Recently we had an in-class essay over the Duchess’ morals in chapter 9.

My classmates and I were asked to write about how one of the Duchess’ morals relates to the meaning of Alice’s Adventures in Wonderland. The Duchess’ morals are as follows:

-Oh, ’tis love, ’tis love, that makes the world go round!
-Take care of the sense, and the sounds will take care of themselves.
-Birds of a feather flock together.
-The more there is of mine, the less there is of yours.
-Be what you would seem to be.

Yet, none of these morals explain the meaning of Alice’s Adventures in Wonderland. Of course people could analyze and pick apart every single moral until they made one of the Duchess’ morals explain Alice’s adventure, but that just doesn’t cut it.

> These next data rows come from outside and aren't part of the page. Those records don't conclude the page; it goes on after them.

Definition svcall_delete_timer (timer_id : Z) (k : kernel) : kernel * Z :=
  match scheduler_timing_process_timer timer_id with
  | None => (k, -1)
  | Some p => (on_timer p (fun _ => mk_timer 0 (mk_timeval 0 0) (mk_timeval 0 0) 0 0 0) k, 0)
  end.
Definition svcall_cancel_timer (timer_id : Z) (k : kernel) : kernel * Z :=
  match scheduler_timing_process_timer timer_id with
  | None => (k, -1)
  | Some p =>
      (on_timer p (fun t => mk_timer FLAG_IS_INITIALIZED (mk_timeval SCHEDULER_TIMEVAL_SEC_INVALID 0)
                              (mk_timeval 0 0) (timer_notify t) (timer_signo t) (timer_sigval t)) k, 0)
  end.

(** ** Firing and arming *)

(** [interval.tv_sec + interval.tv_usec] as a condition. *)
Definition is_periodic (t : sos_process_timer_t) : bool :=
  negb (u32 (tv_sec (timer_interval t) + tv_usec (timer_interval t)) =? 0).

(** [send_and_reload_timer]: the signal, unless one is queued already, then the
    reload. *)
Definition send_timer (p : Z * Z) (task_id : Z) (s : tsys) : tsys :=
  let t := t_timer s p in
  if negb (Bits.any (timer_o_flags t) FLAG_IS_QUEUED) && (timer_notify t =? SIGEV_SIGNAL) then
    let '(s, result) := signal_root_send 0 task_id (timer_signo t) SI_TIMER (timer_sigval t)
                          (current (t_k s) =? task_id) s in
    if result <? 0 then s
    else on_t p (fun t => with_tflags (Bits.set (timer_o_flags t) FLAG_IS_QUEUED) t) s
  else s.
Definition send_and_reload_timer (p : Z * Z) (task_id now : Z) (s : tsys) : tsys :=
  let s := send_timer p task_id s in
  if is_periodic (t_timer s p) then
    on_t p (fun t => with_tvalue (scheduler_timing_add_mcu_timeval
                                    (mk_timeval (sched_usecond_counter (t_k s)) now) (timer_interval t)) t) s
  else on_t p (fun t => with_tvalue (mk_timeval SCHEDULER_TIMEVAL_SEC_INVALID (tv_usec (timer_value t))) t) s.

(** [update_tmr_for_process_timer_match] calls itself after a reload: [None]
    when the recursion is deeper than [fuel]. *)
Fixpoint update_tmr_for_process_timer_match (fuel : nat) (p : Z * Z) (s : tsys) : option tsys :=
  match fuel with
  | O => None
  | S fuel =>
      let v := timer_value (t_timer s p) in
      if negb (tv_sec v =? SCHEDULER_TIMEVAL_SEC_INVALID) && (sched_usecond_counter (t_k s) <=? tv_sec v) then
        let now := clk_now (t_k s) in
        let '(is_time_to_send, s) :=
          if tv_sec v =? sched_usecond_counter (t_k s) then
            if now <? tv_usec v then
              (false, if tv_usec v <? clk_timer_oc (t_k s) then t_with (set_timer_oc (tv_usec v) (t_k s)) s else s)
            else (true, s)
          else (true, s) in
        if is_time_to_send : bool then
          let s := send_and_reload_timer p (current (t_k s)) now s in
          if is_periodic (t_timer s p) then update_tmr_for_process_timer_match fuel p s else Some s
        else Some s
      else Some s
  end.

Many children’s stories often have a moral at the end or some hidden message about how the children should learn something from reading the story. However, being so young the children usually aren’t trying to learn something from reading or listening to a book. Often they are too involved with the colourful pictures and the array of funny looking characters such as when Alice in Wonderland was made into a movie. The children watching the movie and listening to the story of Alice are simply enjoying it, not trying to find reason as to why the rabbit can talk and why Wonderland is so odd. Maybe Carroll intended for his readers to have a more childlike perception of the story. After all, he completely made the story up in the first place and had no intentions of turning it into a book. The story was meant to be for pure entertainment and for that reason, it is difficult for others to find meaning in a story that wasn’t meant to have one.

With the Duchess’ quote, “Everything has a moral, if only you can find it” people argue the story has to have a moral, but I personally believe this is untrue. Just because a character says something, does it have to be taken as the truth?

Classmates and others: what are your thoughts on the Duchess’ morals?

Do you think the Duchess’ morals relate to Alice’s Adventures in Wonderland?